Lemma readStep_silent u0 u1 u2 u3 u4 c : silently (readStep ed25519_verify config u0 u1 u2 u3 u4 c).
Proof.
  unfold readStep. apply silently_bind; [intros t; apply silent_refl|]. intros stop. destruct stop; [apply silently_ret|].
  apply silently_bind; [apply silently_get|]. intros pc. destruct (ws_SetReadDeadline _ _) as [err s].
  apply silently_bind; [by apply silently_upd|]. intros _. destruct err; [apply silently_ret|].
  destruct (ws_ReadMessage s) as [[e|data] s']; apply silently_bind; try (by apply silently_upd); intros _; [apply silently_ret|].
  apply silently_bind; [by apply silently_upd|]. intros _. apply silently_bind; [apply receive_data_silent|].
  intros _. apply silently_ret.
Qed.

Lemma read_iterations_silent fuel k clk c : silently (read_iterations ed25519_verify config fuel k clk c).
Proof.
  revert k. induction fuel as [|fuel IH]; intros k; cbn [read_iterations]; [apply silently_lift|].
  apply silently_bind; [apply readStep_silent|]. intros more. destruct more; [apply IH|apply silently_ret].
Qed.

(** ** The invariant *)

(** Every entry of the table is an open connection whose peer has the entry's
    ID; [but] exempts one connection that is being closed. *)
Definition table_but (but : option positive) t : Prop :=
  keyed (world t) /\
  (forall c pc, objs t !! c = Some pc -> is_Some (heap (world t) !! pc_Peer pc)) /\
  forall id c, conns t !! id = Some c -> exists pc p, objs t !! c = Some pc /\
    (Some c <> but -> closed pc = false) /\ heap (world t) !! pc_Peer pc = Some p /\ ID p = id.
Definition table_ok t : Prop := table_but None t.

(** The registry does its part and the objects stay. *)
Lemma table_world but t w' :
  keeps_ids (world t) w' -> keyed w' -> table_but but t -> table_but but (set_world w' t).
Proof.
  intros Hids Hk (_ & Ho & Hc). split_and!; [done| |].
  - intros c pc Hpc. destruct (Ho c pc Hpc) as [p Hp]. destruct (Hids _ _ Hp) as (p' & Hp' & _). by eexists.
  - intros id c Hid. destruct (Hc id c Hid) as (pc & p & Hpc & Hcl & Hp & <-).
    destruct (Hids _ _ Hp) as (p' & Hp' & Hid'). by exists pc, p'.
Qed.

Lemma table_silent but t t' : silent t t' -> table_but but t -> table_but but t'.
Proof.
  intros (Hcs & Hw & _ & Hs) (Hk & Ho & Hc). unfold table_but. rewrite Hcs, Hw. split_and!; [done| |].
  - intros c pc Hpc. specialize (Hs c). rewrite Hpc in Hs. destruct (objs t !! c) as [pc0|] eqn:Hpc0; [|done].
    destruct Hs as [-> _]. by apply (Ho c).
  - intros id c Hid. destruct (Hc id c Hid) as (pc & p & Hpc & Hcl & Hp & Hpid). specialize (Hs c).
    rewrite Hpc in Hs. destruct (objs t' !! c) as [pc'|]; [|done]. destruct Hs as [Hpp Hcc].
    exists pc', p. rewrite Hpp, Hcc. done.
Qed.

Lemma dropConnection_spec i c t pc p :
  keyed (world t) -> objs t !! c = Some pc -> heap (world t) !! pc_Peer pc = Some p ->
  exists w', dropConnection i c t =
      (Ok tt, set_world w' (set_conns (if decide (conns t !! ID p = Some c) then delete (ID p) (conns t) else conns t) t)) /\
    keyed w' /\ keeps_ids (world t) w' /\ peers (reg w') = peers (reg (world t)) /\
    forall q, GetPeer (ID p) w' = Some q -> Connected q = false.
Proof.
  intros Hk Hc Hp. unfold dropConnection. cbv [mbind SR_bind get_conn on_world deref modify]. rewrite Hc, Hp.
  cbn [world set_world]. destruct (SetConnected_keeps (env i) (ID p) false (world t) Hk) as (w' & Hs & Hk' & Hids & Hpe & Hq).
  exists w'. split; [|done]. destruct t as [cs os pe no wo de ha]. cbn in *.
  case_decide; cbn; rewrite Hs; done.
Qed.

(** Closing: marked closed, perhaps a last message, dropped, socket closed. *)
Lemma closing_ok i c t pc :
  objs t !! c = Some pc -> table_but (Some c) t ->
  table_ok (snd ((_ ← dropConnection i c; close_result c) t)).
Proof.
  intros Hc (Hk & Ho & Hcs). destruct (Ho c pc Hc) as [p Hp].
  destruct (dropConnection_spec i c t pc p Hk Hc Hp) as (w' & Hd & Hk' & Hids & _). sr_step Hd.
  eapply table_silent; [apply close_result_silent|]. apply table_world; [done|done|].
  split_and!; [done|done|]. intros id c' Hid. cbn [conns set_conns] in Hid.
  assert (Hne : c' <> c /\ conns t !! id = Some c').
  { case_decide as Hd'.
    - apply lookup_delete_Some in Hid as [Hne Hid]. split; [|done]. intros ->.
      destruct (Hcs id c Hid) as (pc' & p' & Hpc' & _ & Hp' & Hpid). congruence.
    - split; [|done]. intros ->. destruct (Hcs id c Hid) as (pc' & p' & Hpc' & _ & Hp' & Hpid). congruence. }
  destruct Hne as [Hne Hid']. destruct (Hcs id c' Hid') as (pc' & p' & Hpc' & Hcl & Hp' & Hpid).
  exists pc', p'. split_and!; try done. intros _. apply Hcl. congruence.
Qed.

Lemma set_closed_but c t : table_ok t -> table_but (Some c) (snd (upd_conn c (set_closed true) t)).
Proof.
  intros (Hk & Ho & Hcs). split_and!; [done| |].
  - intros c' pc'. cbn. destruct (decide (c' = c)) as [->|Hne].
    + rewrite lookup_alter_eq. destruct (objs t !! c) as [pc0|] eqn:Hpc0; [|done]. cbn. intros [= <-]. exact (Ho c pc0 Hpc0).
    + rewrite lookup_alter_ne by done. apply Ho.
  - intros id c' Hid. destruct (Hcs id c' Hid) as (pc' & p' & Hpc' & Hcl & Hp' & Hpid). cbn.
    destruct (decide (c' = c)) as [->|Hne].
    + rewrite lookup_alter_eq, Hpc'. eexists _, p'. split_and!; [reflexivity|done|done|done].
    + rewrite lookup_alter_ne by done. exists pc', p'. split_and!; try done. intros _. by apply Hcl.
Qed.

Lemma CloseConn_ok i c t : table_ok t -> table_ok (snd (CloseConn i c t)).
Proof.
  intros Ht. unfold CloseConn. destruct (objs t !! c) as [pc|] eqn:Hc.
  2: { cbv [mbind SR_bind get_conn]. by rewrite Hc. }
  rewrite (SR_bind_Ok _ _ t pc t) by (unfold get_conn; by rewrite Hc). destruct (closed pc); [done|].
  reg_step. eapply closing_ok; [|by apply (set_closed_but c t)]. cbn. by rewrite lookup_alter_eq, Hc.
Qed.

(** A result that is not a panic. *)
Definition returns {A} (r : Result A) : Prop := match r with Ok _ | Fail _ => True | _ => False end.

Lemma encryptMessage_returns rand m s : returns (encryptMessage rand m s).
Proof.
  unfold encryptMessage, marshalMessageJSON, MarshalJSON, encryptTransportPayload, newTransportAEAD, deriveSubKeys.
  destruct (m_Payload m) as [d|]; [destruct (unmarshalAny d); [done|]|]; cbn [mbind Result_bind];
    (destruct (marshalWire _); [done|]); cbn [mbind Result_bind]; (case_decide; [done|]); rewrite !deriveSubKey_Ok;
    cbn [mbind Result_bind]; (destruct (chacha_New _) as [|a]; [done|]); cbn [mbind Result_bind];
    by destruct (rand (NonceSize a)).
Qed.

Lemma SendOn_returns i c m t pc : objs t !! c = Some pc -> returns (fst (SendOn i c m t)).
Proof.
  intros Hc. unfold SendOn. rewrite (SR_bind_Ok _ _ t pc t) by (unfold get_conn; by rewrite Hc).
  pose proof (encryptMessage_returns (rand i) m (default [] (SharedSecret pc))) as He.
  destruct (encryptMessage _ _ _) as [d|e| |]; try done. reg_step.
  destruct (ws_SetWriteDeadline _ _) as [[e|] s]; reg_step; [done|].
  destruct (ws_WriteMessage BinaryMessage d s) as [[e|] s']; by reg_step.
Qed.

Lemma GracefulClose_ok i c reason code t : table_ok t -> table_ok (snd (GracefulClose i c reason code t)).
Proof.
  intros Ht. unfold GracefulClose. destruct (objs t !! c) as [pc|] eqn:Hc.
  2: { cbv [mbind SR_bind get_conn]. by rewrite Hc. }
  rewrite (SR_bind_Ok _ _ t pc t) by (unfold get_conn; by rewrite Hc). destruct (closed pc); [done|].
  reg_step. set (t1 := set_objs _ t). pose proof (set_closed_but c t Ht) as Hbut. change (table_but (Some c) t1) in Hbut.
  assert (Hc1 : objs t1 !! c = Some (set_closed true pc)) by (cbn; by rewrite lookup_alter_eq, Hc).
  reg_step. match goal with |- table_ok (snd ((?m ≫= _) t1)) => set (mid := m) end.
  assert (Hmid : fst (mid t1) = Ok tt /\ silent t1 (snd (mid t1))).
  { unfold mid. destruct (SharedSecret pc); [|split; [done|apply silent_refl]].
    destruct (get_identity t1) as [identity|]; [|split; [done|apply silent_refl]].
    destruct Hbut as (_ & Ho & _). destruct (Ho c _ Hc1) as [p Hp]. change (pc_Peer (set_closed true pc)) with (pc_Peer pc) in Hp.
    rewrite (SR_bind_Ok _ _ t1 p t1) by (cbv [on_world deref]; rewrite Hp; by destruct t1).
    destruct (NewMessage _ _ _ _ _ _ _) as [m| | |]; try (split; [done|apply silent_refl]).
    unfold on_result. pose proof (SendOn_silent i c m t1) as Hs. pose proof (SendOn_returns i c m t1 _ Hc1) as Hr.
    destruct (SendOn i c m t1) as [[[]|e| |] t2]; done. }
  destruct Hmid as [Hok Hsil]. destruct (mid t1) as [r t2] eqn:Hm. cbn [fst snd] in *. subst r. sr_step Hm.
  assert (Hc2 : exists pc2, objs t2 !! c = Some pc2).
  { destruct Hsil as (_ & _ & _ & Hs). specialize (Hs c). rewrite Hc1 in Hs. destruct (objs t2 !! c); [by eexists|done]. }
  destruct Hc2 as [pc2 Hc2]. eapply closing_ok; [exact Hc2|]. by eapply table_silent.
Qed.

(** ** New connections *)
Lemma opened_ok t t' c id :
  opened t t' c id -> table_ok t ->
  (conns t' = conns t \/
   conns t' = <[id := c]> (conns t) /\ exists pc, objs t' !! c = Some pc /\ closed pc = false) ->
  table_ok t'.
Proof.
  intros (_ & _ & _ & _ & Hk' & Hids & Hnew & Hoth & pc & p & Hpc & Hp & Hpid) (Hk & Ho & Hcs) Hconns.
  assert (Hold : forall id' c', conns t !! id' = Some c' -> exists pc' p', objs t' !! c' = Some pc' /\
    (Some c' <> None -> closed pc' = false) /\ heap (world t') !! pc_Peer pc' = Some p' /\ ID p' = id').
  { intros id' c' Hid'. destruct (Hcs id' c' Hid') as (pc' & p' & Hpc' & Hcl & Hp' & <-).
    destruct (Hids _ _ Hp') as (p2 & Hp2 & Hid2). exists pc', p2. rewrite Hoth by congruence. done. }
  split_and!; [done| |].
  - intros c' pc' Hpc'. destruct (decide (c' = c)) as [->|Hne].
    + rewrite Hpc in Hpc'. injection Hpc' as <-. by eexists.
    + rewrite Hoth in Hpc' by done. destruct (Ho c' pc' Hpc') as [q Hq]. destruct (Hids _ _ Hq) as (q' & Hq' & _). by eexists.
  - destruct Hconns as [->|[-> (pc1 & Hpc1 & Hcl1)]]; [exact Hold|]. intros id' c' Hid'.
    rewrite Hpc in Hpc1. injection Hpc1 as <-.
    apply lookup_insert_Some in Hid' as [[<- <-]|[_ Hid']]; [|by apply Hold]. by exists pc, p.
Qed.

Lemma handleWSUpgrade_ok i upgraded t : table_ok t -> table_ok (snd (handleWSUpgrade config i upgraded t)).
Proof.
  intros Ht. unfold handleWSUpgrade. case_decide; [done|]. set (t0 := set_pending _ t).
  assert (Ht0 : table_ok t0) by exact Ht. destruct upgraded as [e|sock]; [exact Ht|].
  destruct (receive_handshake config i sock t0) as [[[payload s] sock']|sock']; [|exact Ht].
  destruct (accept_handshake_spec i payload s sock' t0 (proj1 Ht0)) as (t' & c & -> & Hopen & Hsent).
  assert (Ht' : table_ok t'); [|exact Ht'].
  eapply opened_ok; [exact Hopen|exact Ht0|]. destruct (ack_sent i payload s sock' t0); [|by left].
  right. destruct Hsent as (? & (pc & Hpc & _ & _ & Hcl) & _). split; [done|]. by exists pc.
Qed.

(** The object [l] belongs to the caller: neither the registry nor a connection
    points to it. *)
Definition own (l : positive) t : Prop :=
  is_Some (heap (world t) !! l) /\ (forall id, peers (reg (world t)) !! id <> Some l) /\
  forall c pc, objs t !! c = Some pc -> pc_Peer pc <> l.

(** What the client's handshake preserves on the new connection [c]. *)
Definition shaking t t' (c : positive) (pc : PeerConnection (W := W)) : Prop :=
  table_ok t' /\ conns t' = conns t /\
  exists pc', objs t' !! c = Some pc' /\ closed pc' = closed pc /\ pc_Peer pc' = pc_Peer pc.

Lemma shaking_silent t t1 t' c pc : shaking t t1 c pc -> silent t1 t' -> shaking t t' c pc.
Proof.
  intros (Hok & Hcs & pc1 & Hpc1 & Hcl & Hpe) Hs. split_and!; [by eapply table_silent| |].
  - destruct Hs as (-> & _). done.
  - destruct Hs as (_ & _ & _ & Hs). specialize (Hs c). rewrite Hpc1 in Hs.
    destruct (objs t' !! c) as [pc'|]; [|done]. destruct Hs as [Hp' Hc']. exists pc'. split_and!; congruence.
Qed.

(** Renaming a peer that only the new connection points to. *)
Lemma rename_ok t c pc f :
  table_ok t -> objs t !! c = Some pc -> (forall id, conns t !! id <> Some c) ->
  (forall id, peers (reg (world t)) !! id <> Some (pc_Peer pc)) ->
  (forall c' pc', c' <> c -> objs t !! c' = Some pc' -> pc_Peer pc' <> pc_Peer pc) ->
  table_ok (set_world (on_heap (alter f (pc_Peer pc)) (world t)) t).
Proof.
  intros (Hk & Ho & Hcs) Hc Hnot Hreg Hoth. split_and!.
  - intros id l Hl. cbn [heap on_heap reg world set_world] in *. rewrite lookup_alter_ne; [by apply Hk|].
    intros <-. by apply (Hreg id).
  - intros c' pc' Hpc'. cbn. destruct (decide (pc_Peer pc' = pc_Peer pc)) as [->|Hne].
    + rewrite lookup_alter_eq. destruct (Ho c pc Hc) as [p ->]. by eexists.
    + rewrite lookup_alter_ne by done. by apply (Ho c').
  - intros id c' Hid. cbn in Hid. destruct (Hcs id c' Hid) as (pc' & p' & Hpc' & Hcl & Hp' & Hpid).
    assert (c' <> c) by (intros ->; by apply (Hnot id)). exists pc', p'. cbn. rewrite lookup_alter_ne; [done|].
    symmetry. by eapply Hoth.
Qed.

(** Writing the announced identity over a peer that has its ID already. *)
Lemma same_id_ok t l p f :
  table_ok t -> heap (world t) !! l = Some p -> ID (f p) = ID p ->
  table_ok (set_world (on_heap (alter f l) (world t)) t).
Proof.
  intros Hok Hp Hid. assert (Hids : keeps_ids (world t) (on_heap (alter f l) (world t))).
  { intros k q Hq. cbn [heap on_heap]. destruct (decide (k = l)) as [->|Hne].
    - rewrite lookup_alter_eq, Hq. exists (f q). split; [done|]. congruence.
    - rewrite lookup_alter_ne by done. by exists q. }
  apply table_world; [done| |done]. intros id k Hk. destruct (proj1 Hok id k Hk) as (q & Hq & <-).
  destruct (Hids k q Hq) as (q' & Hq' & Hid'). by exists q'.
Qed.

• • • • • • •

What you should do: Each line in the entries above, starting at the line with "- intros c' pc' Hpc'. destruct" and ending at the line with "assert (Ht0 : table_ok", is to be printed exactly, and only those lines.

Written reply:
  - intros c' pc' Hpc'. destruct (decide (c' = c)) as [->|Hne].
    + rewrite Hpc in Hpc'. injection Hpc' as <-. by eexists.
    + rewrite Hoth in Hpc' by done. destruct (Ho c' pc' Hpc') as [q Hq]. destruct (Hids _ _ Hq) as (q' & Hq' & _). by eexists.
  - destruct Hconns as [->|[-> (pc1 & Hpc1 & Hcl1)]]; [exact Hold|]. intros id' c' Hid'.
    rewrite Hpc in Hpc1. injection Hpc1 as <-.
    apply lookup_insert_Some in Hid' as [[<- <-]|[_ Hid']]; [|by apply Hold]. by exists pc, p.
Qed.

Lemma handleWSUpgrade_ok i upgraded t : table_ok t -> table_ok (snd (handleWSUpgrade config i upgraded t)).
Proof.
  intros Ht. unfold handleWSUpgrade. case_decide; [done|]. set (t0 := set_pending _ t).
  assert (Ht0 : table_ok t0) by exact Ht. destruct upgraded as [e|sock]; [exact Ht|].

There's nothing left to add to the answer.